Par Maximilien Kopriwa. Synthèse n°2258, Publiée le 03/09/2024 - Le prince héritier d'Arabie saoudite Mohammed bin Salman Al Saud recevait le président chinois, Xi Jinping au palais de Yamamah à Riyad, le 8 décembre 2022 (Photo Anadolu Agency via AFP)
En moins de dix ans, la révolution culturelle opérée par Mohammed Ben Salmane (MBS) a métamorphosé l'Arabie Saoudite. Le prince héritier entend faire du royaume une puissance mondiale. À cette fin, il veut dédiaboliser son pays. Sa marque ? Celle d'un prince modernisateur et autoritaire.

A priori MBS ne devait pas régner. Né en 1985, troisième dans l'ordre de succession, il a écarté ses rivaux l'un après l'autre. Son ascension débute en 2015. Ministre de la Défense, il déclenche la guerre au Yémen et commence à concentrer les pouvoirs autour de lui. Le prince Moukhrine, son demi-frère, est écarté en échange de 750 millions de dollars et d'un yacht. Deux ans plus tard, son cousin, M. Bin Nayef, est contraint sous la menace d'un revolver de lui prêter allégeance. MBS n'hésite pas à emprisonner d'autres princes et hommes d'affaires qu'il accuse de corruption. Il accumule les ennemis. On le dit paranoïaque. En 2018, le journaliste Jamal Khashoggi, trop critique de ses méthodes, est assassiné sauvagement à Istanbul… MBS ne tolère aucune contestation.

Sa vision pour l'Arabie Saoudite est claire : transformer le pays tout en préservant son identité culturelle. C'est une révolution. Il défait un pacte vieux de deux siècles entre la famille Saoud et les wahhabites. Les réformes sont spectaculaires. Les femmes peuvent désormais conduire, aller au restaurant sans leur mari, et voyager sans autorisation d'un tuteur. La jeunesse, qui représente 70 % de la population et dont les loisirs se limitaient autrefois aux jeux vidéo, a dorénavant accès à une vie culturelle plus riche : concerts, cinémas et boîtes de nuit sont à présent autorisés. Toutefois, le prince reste inflexible sur certaines valeurs. L'homosexualité reste passible de la peine de mort (par décapitation), la liberté d'expression est inexistante, et les médias sont étroitement contrôlés. La modernisation, oui, mais sans trop toucher au socle religieux et autocratique.

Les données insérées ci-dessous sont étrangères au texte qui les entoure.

(* ===== verification/ClassVtableInvariant.v ===== *)
(** * Class types: every layout keeps the invariant

    [ClassVtable.calcLayout] as a whole, on top of its phases. *)

From S2P Require Import Prelude StructLayout ClassVtable ClassVtableSpec ClassVtableInv ClassVtableLayout.

Open Scope nat_scope.

(** ** Stores that agree *)

Lemma base_vtables_agree types types' l : (∀ t, t ∈ l → core <$> types' !! t = core <$> types !! t) →
  base_vtables types' l = base_vtables types l ∧ base_slot_types types' l = base_slot_types types l.
Proof.
  unfold base_vtables, base_slot_types. induction l as [|t l IH]; intros Hl; [done|]. cbn.
  destruct IH as [-> ->]; [intros t' Ht'; apply Hl; by right|]. pose proof (Hl t ltac:(left)) as Ht. unfold base_vtable.
  destruct (types !! t) as [d|], (types' !! t) as [d'|]; try done. apply (inj Some) in Ht.
  rewrite (f_equal d_typeKind Ht : d_typeKind d' = d_typeKind d), (f_equal d_vtable Ht : d_vtable d' = d_vtable d),
    (f_equal d_vtableStructType Ht : d_vtableStructType d' = d_vtableStructType d). done.
Qed.

Lemma is_class_agree types types' t : core <$> types' !! t = core <$> types !! t → is_class types' t = is_class types t.
Proof.
  unfold is_class. intros Ht. destruct (types !! t) as [d|], (types' !! t) as [d'|]; try done. apply (inj Some) in Ht.
  by rewrite (f_equal d_typeKind Ht : d_typeKind d' = d_typeKind d).
Qed.

Lemma accessors_static p p' : pstatic p' = pstatic p → accessors p' = accessors p.
Proof. intros H. exact (f_equal accessors H). Qed.

Lemma owned_agree w w' d d' : (∀ p, pstatic <$> w_properties w' !! p = pstatic <$> w_properties w !! p) →
  d_virtualPropertyArray d' = d_virtualPropertyArray d → d_virtualMethodArray d' = d_virtualMethodArray d →
  d_overrideMethodArray d' = d_overrideMethodArray d → owned w' d' = owned w d.
Proof.
  intros Hp H1 H2 H3. unfold owned. rewrite H1, H2, H3. f_equal. f_equal. apply map_ext. intros p. unfold property_accessors.
  specialize (Hp p). destruct (w_properties w !! p), (w_properties w' !! p); try done. apply (inj Some) in Hp. by apply accessors_static.
Qed.

Lemma vt_part_cstatic d d' : vt_part d' = vt_part d → cstatic d' = cstatic d ∧ d_vtable d' = d_vtable d ∧
  d_vtableStructType d' = d_vtableStructType d ∧ d_baseTypeMap d' = d_baseTypeMap d ∧
  d_classBaseTypeArray d' = d_classBaseTypeArray d ∧ s_vtableIndex <$> d_baseTypeList d' = s_vtableIndex <$> d_baseTypeList d.
Proof.
  intros H. split; [exact (f_equal (λ x, x.1.1.1.1.1) H)|]. split; [exact (f_equal (λ x, x.1.1.1.1.2) H)|].
  split; [exact (f_equal (λ x, x.1.1.1.2) H)|]. split; [exact (f_equal (λ x, x.1.1.2) H)|].
  split; [exact (f_equal (λ x, x.1.2) H)|exact (f_equal (λ x, x.2) H)].
Qed.

Lemma cstatic_arrays d d' : cstatic d' = cstatic d → d_virtualPropertyArray d' = d_virtualPropertyArray d ∧
  d_virtualMethodArray d' = d_virtualMethodArray d ∧ d_overrideMethodArray d' = d_overrideMethodArray d ∧
  d_typeKind d' = d_typeKind d ∧ d_layoutReady d' = d_layoutReady d ∧ s_type <$> d_baseTypeList d' = s_type <$> d_baseTypeList d.
Proof.
  intros H. split; [exact (f_equal (λ x, x.1.1.1.1.2.1.1) H)|]. split; [exact (f_equal (λ x, x.1.1.1.1.2.1.2) H)|].
  split; [exact (f_equal (λ x, x.1.1.1.1.2.2) H)|]. split; [exact (f_equal (λ x, x.1.1.1.1.1.1) H)|].
  split; [exact (f_equal (λ x, x.1.1.1.2) H)|exact (f_equal (λ x, x.1.1.1.1.1.2) H)].
Qed.

(** ** The beginning *)

Section whole.
Context `{Axl} (E : env) (IfaceHdr BoxType : type).
Variables (w0 : World) (c : nat) (d0 : DerivableType).
Hypothesis W : world_ok w0.
Hypothesis Hd0 : w_types w0 !! c = Some d0.
Hypothesis Hnr : d_layoutReady d0 = false.

Let ts := s_type <$> d_baseTypeList d0.

Lemma ifaceHdr_ok w : layout_ifaceHdr IfaceHdr c w0 = inl (tt, w) → bases_done w0 c ts 0 w.
Proof.
  intros H0. assert (Hw : only_class c w0 w ∧ ∃ d, w_types w !! c = Some d ∧ vt_part d = vt_part d0).
  { unfold layout_ifaceHdr in H0. apply cbind_inv in H0 as (d & w1 & H1 & H0). apply get_type_inv in H1 as [Hd ->].
    assert (d = d0) as -> by congruence. destruct (d_baseTypeList d0) as [|slot l].
    - apply cbind_inv in H0 as (k & w1 & H1 & H0). apply mret_inv in H0 as [_ <-].
      destruct (iface_addBaseType_inv _ _ _ _ _ _ H1 Hd0) as [O D]. split; [done|]. by eexists.
    - apply cbind_inv in H0 as (t & w1 & H1 & H0). apply get_type_inv in H1 as [_ ->].
      apply cbind_inv in H0 as ([] & w1 & H1 & H0). apply require_inv in H1 as [_ ->]. case_decide as Hkind.
      + apply mret_inv in H0 as [_ <-]. split; [done|]. by eexists.
      + apply cbind_inv in H0 as (k & w1 & H1 & H0). apply mret_inv in H0 as [_ <-].
        destruct (iface_addBaseType_inv _ _ _ _ _ _ H1 Hd0) as [O D]. split; [done|]. by eexists. }
  destruct Hw as [(O1 & O2 & O3) (d & Hd & Hvt)]. destruct (vt_part_cstatic _ _ Hvt) as (V1 & V2 & V3 & V4 & V5 & V6).
  destruct (fc_vtable _ _ _ (wo_fresh w0 W c d0 Hd0 Hnr)) as (F1 & F2 & F3 & F4).
  split; [by eapply only_class_frame|done|done|done|by intros t Ht%not_elem_of_nil|].
  exists d. split; [done|]. rewrite V2, V4, V5, F1, F3, F4. split; [done|]. split; [unfold vtable_typed; by rewrite V3, F2, V2|].
  split; [by rewrite V3, F2|]. split; [apply (cstatic_arrays _ _ V1)|]. split; [lia|]. split; [|done].
  intros a j. rewrite lookup_empty. split; [done|lia].
Qed.

Lemma bases_phase w w' : bases_done w0 c ts (length ts) w → quiet c w w' → phase w0 c d0 [] [] [] [] w'.
Proof.
  intros [B1 B2 B3 B4 B5 (d & Hd & C1 & C2 & C3 & C4 & C5 & C6 & C7)] Q. destruct (quiet_self _ _ _ _ Q Hd) as (d' & Hd' & Hvt).
  destruct (vt_part_cstatic _ _ Hvt) as (V1 & V2 & V3 & V4 & V5 & V6).
  assert (Hfr : frame c [] w0 w') by (eapply frame_trans; [exact B1|by apply quiet_frame]).
  assert (Hts : s_type <$> d_baseTypeList d' = ts) by (rewrite <- C4; apply (cstatic_arrays _ _ V1)).
  rewrite take_ge in C1, C3, B5 by done.
  assert (Hdec : ∀ k f fn, ¬ declares w' c k f fn).
  { intros k f fn (D1 & D2 & _). rewrite (q_functions _ _ _ Q), B3 in D1.
    destruct (wo_origin w0 W f fn c D1 D2) as [Hl _]. by apply (not_laid w0 c d0). }
  split.
  - done.
  - intros p _. by rewrite (q_properties _ _ _ Q), B4.
  - exact B5.
  - exists d'. split; [done|]. split.
    + cbn. by rewrite V2, C1, app_nil_r.
    + rewrite (q_functions _ _ _ Q), B3. unfold vtable_typed in *. by rewrite V2, V3.
    + exists []. rewrite V3, C3, app_nil_r. split; [done|constructor].
    + intros j s Hj Hs. assert (Hlt : j < length ts) by (rewrite <- Hts, length_fmap; by eapply lookup_lt_Some).
      pose proof (f_equal (.!! j) V6) as Hv. cbn in Hv. rewrite !list_lookup_fmap, Hj in Hv. cbn in Hv.
      destruct (d_baseTypeList d !! j) as [s'|] eqn:Hj'; [|done]. cbn in Hv. injection Hv as ->. apply (C5 j s'); [done|done|].
      assert (Hss : s_type s' = s_type s).
      { pose proof (f_equal (.!! j) (eq_trans Hts (eq_sym C4))) as He. cbn in He. rewrite !list_lookup_fmap, Hj, Hj' in He. by injection He. }
      by rewrite Hss.
    + intros a j. rewrite V4, C6. split; [by intros [_ ?]|]. intros Hj. split; [by eapply lookup_lt_Some|done].
    + by rewrite V5, C7.
  - constructor.
  - done.
  - intros k f fn Hf. by apply Hdec in Hf.
  - intros g fn a Hg Ho. rewrite (q_functions _ _ _ Q), B3 in Hg.
    destruct (wo_origin w0 W g fn a Hg Ho) as (Hl & k & f & fnf & H1 & (D1 & D2) & H3 & H4 & H5). split; [by left|]. exists k, f, fnf. split; [done|].
    split; [split; [by rewrite (q_functions _ _ _ Q), B3|done]|]. split; [done|]. split; [done|]. intros N. by eapply H5, frame_named.
Qed.

Lemma phase_struct props own w : phase w0 c d0 props own [] [] w →
  phase w0 c d0 props own [] [] (mkWorld (w_functions w) (w_properties w) (alter getVtableStructType c (w_types w))).
Proof.
  intros Hp. destruct (ph_class _ _ _ _ _ _ _ _ Hp) as (d & Hd & [T1 T2 T3 T4 T5 T6]).
  assert (Hg : ∀ x, same_bases x (getVtableStructType x) ∧ d_vtable (getVtableStructType x) = d_vtable x ∧
    default [] (d_vtableStructType (getVtableStructType x)) = default [] (d_vtableStructType x)).
  { intros x. unfold getVtableStructType. destruct (d_vtableStructType x) eqn:Hx; [by rewrite Hx|done]. }
  destruct (Hg d) as ((S1 & S2 & S3 & S4) & S5 & S6). destruct Hp as [P1 P2 P3 P4 P5 P6 P7 P8]. split; cbn; try done.
  - eapply frame_trans; [exact P1|]. eapply frame_weaken; [|apply frame_upd_type; intros x; apply Hg]. set_solver.
  - exists (getVtableStructType d). split; [by rewrite lookup_alter_eq, Hd|]. split.
    + by rewrite S5.
    + unfold vtable_typed in *. unfold getVtableStructType. destruct (d_vtableStructType d) eqn:Hx; [by rewrite Hx|]. cbn. by rewrite T2.
    + destruct T3 as (l & Hl & Hf). exists l. by rewrite S6.
    + by rewrite S3.
    + by rewrite S2.
    + by rewrite S4.
  - intros g fn a Hg' Ha. destruct (P8 g fn a Hg' Ha) as (H1 & k & f & fnf & H2 & H3 & H4 & H5 & H6). split; [done|].
    exists k, f, fnf. repeat (split; [done|]). intros N. apply H6. eapply frame_named; [|exact N].
    apply frame_upd_type. intros x. apply Hg.
Qed.

(** ** The end *)

Section finish.
Variables (props own qs : list nat) (w : World).
Let ovs := d_overrideMethodArray d0.
Hypothesis Hp : phase w0 c d0 props own qs ovs w.
Hypothesis Hown : own ++ ovs = owned w0 d0.
Hypothesis Hprops : ∀ p, p ∈ props → p ∈ d_virtualPropertyArray d0.

Let w' := mkWorld (w_functions w) (w_properties w) (alter (d_set_layoutReady true) c (w_types w)).

Lemma fin_core t : t ≠ c → core <$> w_types w' !! t = core <$> w_types w0 !! t.
Proof. intros Ht. unfold w'. cbn [w_types]. rewrite lookup_alter_ne by done. by eapply phase_type. Qed.

Lemma fin_type t d : t ≠ c → w_types w' !! t = Some d → ∃ d1, w_types w0 !! t = Some d1 ∧ core d = core d1.
Proof.
  intros Ht Hd. pose proof (fin_core t Ht) as H0. rewrite Hd in H0. destruct (w_types w0 !! t) as [d1|]; [|done].
  apply (inj Some) in H0. eauto.
Qed.

Lemma fin_type_back t d1 : t ≠ c → w_types w0 !! t = Some d1 → ∃ d, w_types w' !! t = Some d ∧ core d = core d1.
Proof.
  intros Ht Hd. pose proof (fin_core t Ht) as H0. rewrite Hd in H0. destruct (w_types w' !! t) as [d|]; [|done].
  apply (inj Some) in H0. eauto.
Qed.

Pour changer l'image de son pays, MBS mise sur le développement du "soft power". Des événements d'envergure, comme les Jeux asiatiques d'hiver en 2029, l'Exposition Universelle de 2030, doivent faire briller le royaume aux yeux du monde. Le tourisme aussi, puisque désormais des visas touristiques sont délivrés dans ce pays jadis fermé. Pour la première fois, l'Arabie Saoudite dispose d'un ministère de la Culture à travers lequel elle établit des partenariats avec d'autres pays, dont la France (Centre Pompidou). En ligne de mire, la création de musées. Parallèlement, le royaume investit massivement dans le sport. Il attire des stars du football comme Cristiano Ronaldo et projette la création d'une écurie de Formule 1. Le cinéma n'est pas en reste. En 2019 est créé le Festival International de la Mer Rouge, rassemblant des professionnels du monde entier.

Anticipant un futur post-pétrole, MBS initie un programme de développement à 500 milliards de dollars pour diversifier l'économie. Le projet Neom sort du lot par son gigantisme. Il vise la création d'une mégapole dans la région de Tabuk située stratégiquement entre l'Asie et l'Afrique. Ce projet comprend trois villes futuristes : The Line, une ville linéaire de 170 km passant à travers le désert, Oxagon, une cité flottante et Trojna, une station de ski artificielle. L'ensemble réalisé devrait couvrir une superficie équivalente à celle de la Belgique... Mais le passage du rêve à la réalité reste incertain.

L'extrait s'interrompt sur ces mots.